WoW, where has the time gone? It's been over a month since I've put anything on here. Not that I don't have things to say, but, more like, there is nothing exciting enough to sit down and write about.
Thursday we'll celebrate Thanksgiving. To some it's about the turkey, others it's the football, maybe it's the extra time off work.
I've watched as some on facebook made their status' about what they are thankful for this month. I'd thought about doing that, but I didn't. It's not that I'm not thankful, or I don't care, I just....didn't.
And I am thankful.
I'm thankful for God's love and salvation.
I'm thankful for my little family, and my big family. I love that I know I can call them when I'm sad, happy, in need, or just need an ear to talk to.
I love my church family. They've welcomed Alex and I into their families.
I'm thankful for a house, with a low payment.
I'm thankful that our cars are paid off and our appliances run well (well, except for the dryer that burns Alex's shirts!)
I'm thankful that I have in-laws that care for us, and we don't have the "classic in-law" problems of hating each other.
I'm thankful that my husband has a good job that allows me to stay home with my kids.
But this year, I'm most thankful for the time I DID have with my family members that are gone. I had a good relationship with both my grandparents.

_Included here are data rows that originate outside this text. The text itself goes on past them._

(** ** Acceptance *)
Definition ACCEPTANCE_DEEMED_DAYS : Q := 7.
Definition _deemed_days : IO Q :=
  raw ← getenv "NOCP_ACCEPTANCE_DEEMED_DAYS";
  match raw with
  | Some raw => f ← parse_float raw;
                mret (match f with Some q => Business.q_max0 q | None => ACCEPTANCE_DEEMED_DAYS end)
  | None => mret ACCEPTANCE_DEEMED_DAYS
  end.
(** [_iso_plus(ts, days=d)] *)
Definition _iso_plus (ts : string) (days : Q) : IO string :=
  q ← Business.fromiso ts;
  gets (λ w, env_toiso (w_env w) (q + days * 86400)%Q).

Definition order_gbps (s : Store) (oid : string) : Q :=
  Business.sum_q sa_qos_gbps (filterb (λ sa, String.eqb (sa_order_id sa) oid)
                                      (dvalues (st_storage_allocs s))).
Definition _build_acceptance_report (order : ServiceOrder) (report_ts : string) : IO AcceptanceReport :=
  s ← store;
  let n := Placement.len_z (o_node_ids order) in
  let gbps := order_gbps s (o_id order) in
  text ← (if Qeq_bool gbps 0 then mret "40" else float_str gbps);
  let ratio := str_of_Z n +:+ "/" +:+ str_of_Z n in
  mret (mkAccReport
    [mkAccCheck "nccl-allreduce" "pass" "742 GB/s"; mkAccCheck "fio-storage" "pass" (text +:+ " GB/s");
     mkAccCheck "burn-in" "pass" ratio; mkAccCheck "node-ready" "pass" ratio] n report_ts).

(** [_ensure_acceptance_locked]: [None] while the order has not reached acceptance *)
Definition _ensure_acceptance (order : ServiceOrder) : IO (option AcceptanceRec) :=
  if negb (bool_decide (o_kind order = OK_new)) then http 409 "acceptance는 신규 개통 주문 전용"
  else
    rec ← s_get st_acceptances (o_id order);
    match rec with
    | Some r => mret (Some r)
    | None =>
        match find_first (λ e, String.eqb (ev_state e) (OrderState_value OS_acceptance))
                (o_history order) with
        | None => mret None
        | Some ev =>
            report ← _build_acceptance_report order (ev_at ev);
            days ← _deemed_days;
            deadline ← _iso_plus (ev_at ev) days;
            let r := mkAcceptance (o_id order) (o_tenant_id order) "pending" report deadline
                       None None None None in
            s_set st_acceptances (o_id order) r ;;
            mret (Some r)
        end
    end.

(** [while order.pending_stage and order.state not in (...): approve_next_stage].
    A stage list has at most eight entries and an approval moves the gate
    forward, so nine rounds are enough. *)
Definition settled (st : OrderState) : bool :=
  match st with OS_delivered | OS_failed | OS_rejected => true | _ => false end.
Fixpoint approve_all (fuel : nat) (oid : string) (adapter : ComputeAdapter) : IO unit :=
  o ← order_of oid;
  if truthy (o_pending_stage o) && negb (settled (o_state o)) then
    match fuel with
    | O => raise (ValueError "does not return")
    | S fuel' =>
        Orders.approve_next_stage oid adapter ≫= λ _, approve_all fuel' oid adapter
    end
  else mret tt.
Definition _finalize_delivery (oid : string) (adapter : ComputeAdapter) : IO unit :=
  o ← order_of oid;
  if bool_decide (o_state o = OS_delivered) then mret tt
  else if o_approval_mode o && truthy (o_pending_stage o) then approve_all 9 oid adapter
  else if bool_decide (o_state o = OS_acceptance) then
    for_each (o_node_ids o) (λ nid,
      node ← s_get st_node_instances nid;
      match node with
      | Some n => when (negb (bool_decide (n_state n = NS_in_service)))
                    (advance_node nid NS_in_service "customer acceptance passed")
      | None => mret tt
      end) ;;
    (match o_access_package o with
     | None => K8s._build_access_package oid
     | Some _ => mret tt
     end) ;;
    advance_order oid OS_delivered "고객 검수 승인 — delivered"
  else mret tt.

Definition deemable (st : OrderState) : bool :=
  match st with OS_acceptance | OS_k8s_installing | OS_delivered => true | _ => false end.
(** [_maybe_deem]: no answer until the deadline counts as approval *)
Definition _maybe_deem (oid : string) (adapter : ComputeAdapter) : IO unit :=
  rec ← s_get st_acceptances oid;
  match rec with
  | None => mret tt
  | Some r =>
      if negb (memb (ar_status r) ["pending"; "rejected"]) then mret tt
      else
        o ← order_of oid;
        if negb (deemable (o_state o)) then mret tt
        else
          t ← now;
          now_q ← Business.fromiso t;
          deadline_q ← Business.fromiso (ar_deemed_deadline r);
          if negb (Qle_bool deadline_q now_q) then mret tt
          else
            _finalize_delivery oid adapter ;;
            at_ ← now;
            acceptance_mut oid (λ r', r' <| ar_status := "deemed" |>
              <| ar_billing_start_date := Some (ar_deemed_deadline r) |>
              <| ar_decided_at := Some at_ |> <| ar_decided_by := Some "deemed" |>) ;;
            o ← order_of oid;
            append_event oid (OrderState_value (o_state o))
              ("AcceptanceDeemed — 간주 승인(기한 " +:+ ar_deemed_deadline r +:+ " 경과) · 청구 개시") at_ ;;
            emit "NeoCloudOS.M1" "BizPortal" "internal" ("AcceptanceDeemed → " +:+ oid) (Some oid) None
  end.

I can think back of when they were here and smile, knowing that we were close.
I'm thankful that I knew Josh and even though he was taken from us too soon, we had a friendly relationship.
And I'm thankful for Jason. Right now I still cannot talk about him, think about him, or even write about him without tears, but I loved him. He was a special boy to me. Mom let me "help" raise the boys, and Jason was the first one. I didn't "raise" him as much as I did the other two (especially Jesse) but to a 10 y/o I thought I was big stuff taking care of him.
Jason knew we loved him, and could turn to us in his times of need, and I'm thankful that I know that.
In his last week here, he'd texted me telling me things that had upset him, and I'm glad he did. Not so I knew his problems, but so I had a peace that it wasn't something I had or had not done.
This Thanksgiving, I'm thankful for peace.